What sets this venture apart from SETIs before it?

It’ll be much more sensitive in terms of being able to detect faint signals and in terms of wavelength coverage. So it’ll be a more comprehensive search than has been done hitherto. The initial focus is on radio searches, but we should carry optical searches too, and use all possible techniques as they become available.

Let’s say you pick up a signal – what are the next steps?

There have been lots of suggestions. In fact the International Academy of Astronautics set up the SETI Post Detection Task Group [of which BBC Focus contributor Stephen Baxter is a member] for just this job. Their role is to lay out the first steps towardsfirst contact. The group is led by Paul Davies, who is on our committee.

What might an alien signal look like?

We would be looking for a signal that was not natural. It might have a very narrow bandwidth, or be pulsed. But even if it were clearly artificial, that wouldn’t mean it was a message that we could decode. My guess is that it wouldn’t come from a civilisation of organic beings but from some hyperintelligent machine.

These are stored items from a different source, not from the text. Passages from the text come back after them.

(* ===== verification/PathInfo.v ===== *)
(** * FFOS/path.h, time.h: what the system says about a path, the clock and the time zone of Windows *)
From S2P Require Import Prelude Prog Ffbase Unix Win StringW Time.

(** ** path.h *)

Definition FFPATH_BLOCKSIZE := 0.

Definition ffpath_islong (fnw : wstr) : prog winE bool :=
  let! '(n, fnlong) := GetLongPathNameW fnw 4096 in
  if n =? 0 then Ret false else
  let! c := wcsicmp fnlong fnw in
  Ret (c =? 0).

(** [ffpathinfo]: [f_bsize]. *)
Definition ffpath_infoinit_win `{FfUni} (path : list Z) (st : Z) : prog winE (Z * Z) :=
  let* w := ffsz_alloc_buf_utow (Some 256) path in
  match w with None => Ret (1, st) | Some w =>
  let! '(b, (spc, bps, _)) := GetDiskFreeSpaceW (w_str w) in
  wbuf_free w (Ret (if negb b then (1, st) else (0, u32 (spc * bps)))) end.
Definition ffpath_info_win (st name : Z) : Z := if name =? FFPATH_BLOCKSIZE then st else 0.

Definition ffpath_infoinit (path : cstr) : prog unixE (Z * Z) := call (u_statfs path).
Definition ffpath_info (st name : Z) : Z := if name =? FFPATH_BLOCKSIZE then u64 st else 0.

(** The size of a block on Windows: everything is released; a failure leaves the object as it was. *)
Lemma infoinit_win_ok `{FfUni} path st s :
  wp wstep (ffpath_infoinit_win path st) (λ '(r, st') s', wsame s s' ∧ ((r = 1 ∧ st' = st) ∨ (r = 0 ∧ is_u32 st'))) never s.
Proof.
  unfold ffpath_infoinit_win. apply with_name_wp; [auto|]. intros w s1 Ho.
  cbn -[u32]. intros [b [[spc bps] c]] s2 H2. eapply release_wp; [exact Ho|exact H2|]. intros s3 H3.
  destruct b; cbn -[u32]; (split; [done|]); [right|by left]. split; [done|apply u32_range].
Qed.

(** ** time.h *)

(** [cache]: the static pointer to the precise clock, -1 until it is looked up, 0 if there is none
    (before Windows 8). *)
Definition fftime_of_system (ft : filetime) : fftime := fftime_from_winftime (WinFTime (dwLow ft) (dwHigh ft)).
Definition fftime_now_win8 : prog winE fftime :=
  let! ft := GetSystemTimePreciseAsFileTime in Ret (fftime_of_system ft).
Definition fftime_now_win (cache : Z) : prog winE (fftime * Z) :=
  let* cache :=
    if cache =? -1 then
      let! dl := GetModuleHandleW (bytes_of "kernel32.dll") in
      call (GetProcAddress dl (bytes_of "GetSystemTimePreciseAsFileTime"))
    else Ret cache in
  let! ft := (if negb (cache =? 0) then GetSystemTimePreciseAsFileTime else GetSystemTimeAsFileTime) in
  Ret (fftime_of_system ft, cache).

Definition fftime_local_win : prog winE fftime_zone :=
  let! '(timezone, daylight) := w_tzset in
  let! gt := w_time in
  let! tm := w_gmtime_s gt in
  let! '(lt, isdst) := w_mktime tm (-1) in
  Ret (FfZone (s32 (- timezone)) daylight isdst (s32 (gt - lt))).

(** A system of a version, at a time: [look] counts the look-ups of the precise clock. *)
Definition clock_sys (precise : bool) (now : filetime) (zone : Z -> Z) (gt : Z) : env winE nat := λ look X e,
  match e in winE X return X → nat → Prop with
  | GetProcAddress _ _ => λ r look', look' = S look ∧ (r ≠ 0 ∧ r ≠ -1 ↔ precise = true) ∧ r ≠ -1
  | GetSystemTimePreciseAsFileTime => λ r look', look' = look ∧ precise = true ∧ r = now
  | GetSystemTimeAsFileTime => λ r look', look' = look ∧ r = now
  | w_time => λ r look', look' = look ∧ r = gt
  | w_gmtime_s t => λ r look', look' = look ∧ r = [t]
  | w_mktime tm _ => λ '(lt, _) look', look' = look ∧ tm = [gt] ∧ lt = gt - zone gt
  | _ => λ _ look', look' = look
  end.

(** The clock that the system has is used; it is looked up once, whatever the number of calls. *)
Fixpoint now_n (n : nat) (cache : Z) : prog winE (list fftime) :=
  match n with
  | O => Ret []
  | S n => let* '(t, cache) := fftime_now_win cache in let* l := now_n n cache in Ret (t :: l)
  end.
Lemma now_win_ok precise now zone gt n :
  wp (clock_sys precise now zone gt) (now_n n (-1)) (λ l look, l = replicate n (fftime_of_system now) ∧ (look ≤ 1)%nat) never O.
Proof.
  set (cached := λ cache, cache ≠ -1 ∧ (cache = 0 → precise = false)).
  assert (∀ n cache look, cached cache → wp (clock_sys precise now zone gt) (now_n n cache)
    (λ l look', l = replicate n (fftime_of_system now) ∧ look' = look) never look) as H1.
  { clear n. induction n as [|n IH]; intros cache look Hc; [done|]. cbn [now_n]. unfold fftime_now_win.
    pose proof Hc as [Hc1 Hc0]. rewrite (proj2 (Z.eqb_neq cache (-1))) by done. cbn.
    intros ft look1 Hft. assert (look1 = look ∧ ft = now) as [-> ->] by (destruct (cache =? 0); cbn in Hft; naive_solver).
    apply wp_bind. eapply wp_mono; [by apply IH| |done]. intros l look2 [-> ->]. done. }
  destruct n as [|n]; [by cbn; auto|]. cbn [now_n]. unfold fftime_now_win. rewrite Z.eqb_refl. cbn -[bytes_of].
  intros dl look0 -> f look1 (-> & Hf & Hne). intros ft look2 Hft.
  assert (look2 = 1%nat ∧ ft = now) as [-> ->] by (destruct (f =? 0); cbn in Hft; naive_solver).
  apply wp_bind. eapply wp_mono; [apply (H1 n f 1%nat)| |done].
  - split; [done|]. intros ->. destruct precise; [|done]. by destruct (proj2 Hf eq_refl).
  - intros l look3 [-> ->]. cbn. split; [done|lia].
Qed.

(** The time zone: the real offset is what the system's local time is ahead of UTC. *)
Lemma local_win_ok precise now zone gt : is_s32 (zone gt) →
  wp (clock_sys precise now zone gt) fftime_local_win (λ z _, tz_real_offset z = zone gt) never O.
Proof.
  intros Hz. cbn. intros [tz dl] n1 -> g n2 [-> ->] tm n3 [-> ->] [lt dst] n4 (-> & _ & ->). cbn.
  replace (gt - (gt - zone gt)) with (zone gt) by lia. by apply s32_small.
Qed.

Let’s think what has happened on Earth, and what may happen in the future. Technological civilisation emerged after 4.5 billion years, but within a few centuries it may have been surpassed by machines that spread into space – and they will have billions of years to develop further. So it may well be a fairly brief period in Earth’s history during which intelligence is dominated by organic creatures, and a much longer future when it’s dominated by machines. This therefore suggests that, if alien intelligence has emerged on another planet via a similar route to what happened on Earth, we are unlikely to catch it in the brief organic stage – we’re far more likely to catch it in the far longer post-organic stage.

Biologists still don’t understand how life began on the Earth. When they do, we’ll learn two things. One is whether it’s a rare fluke or whether we would expect the same thing to have happened in any environment like the Earth.

Secondly, it will probably give us a clue as to whether the chemical basis of life has to be the RNA and DNA that our life is based on, or whether there could be quite different chemistries. But even if simple life were common, the emergence of a complex biosphere harbouring intelligence could be rare.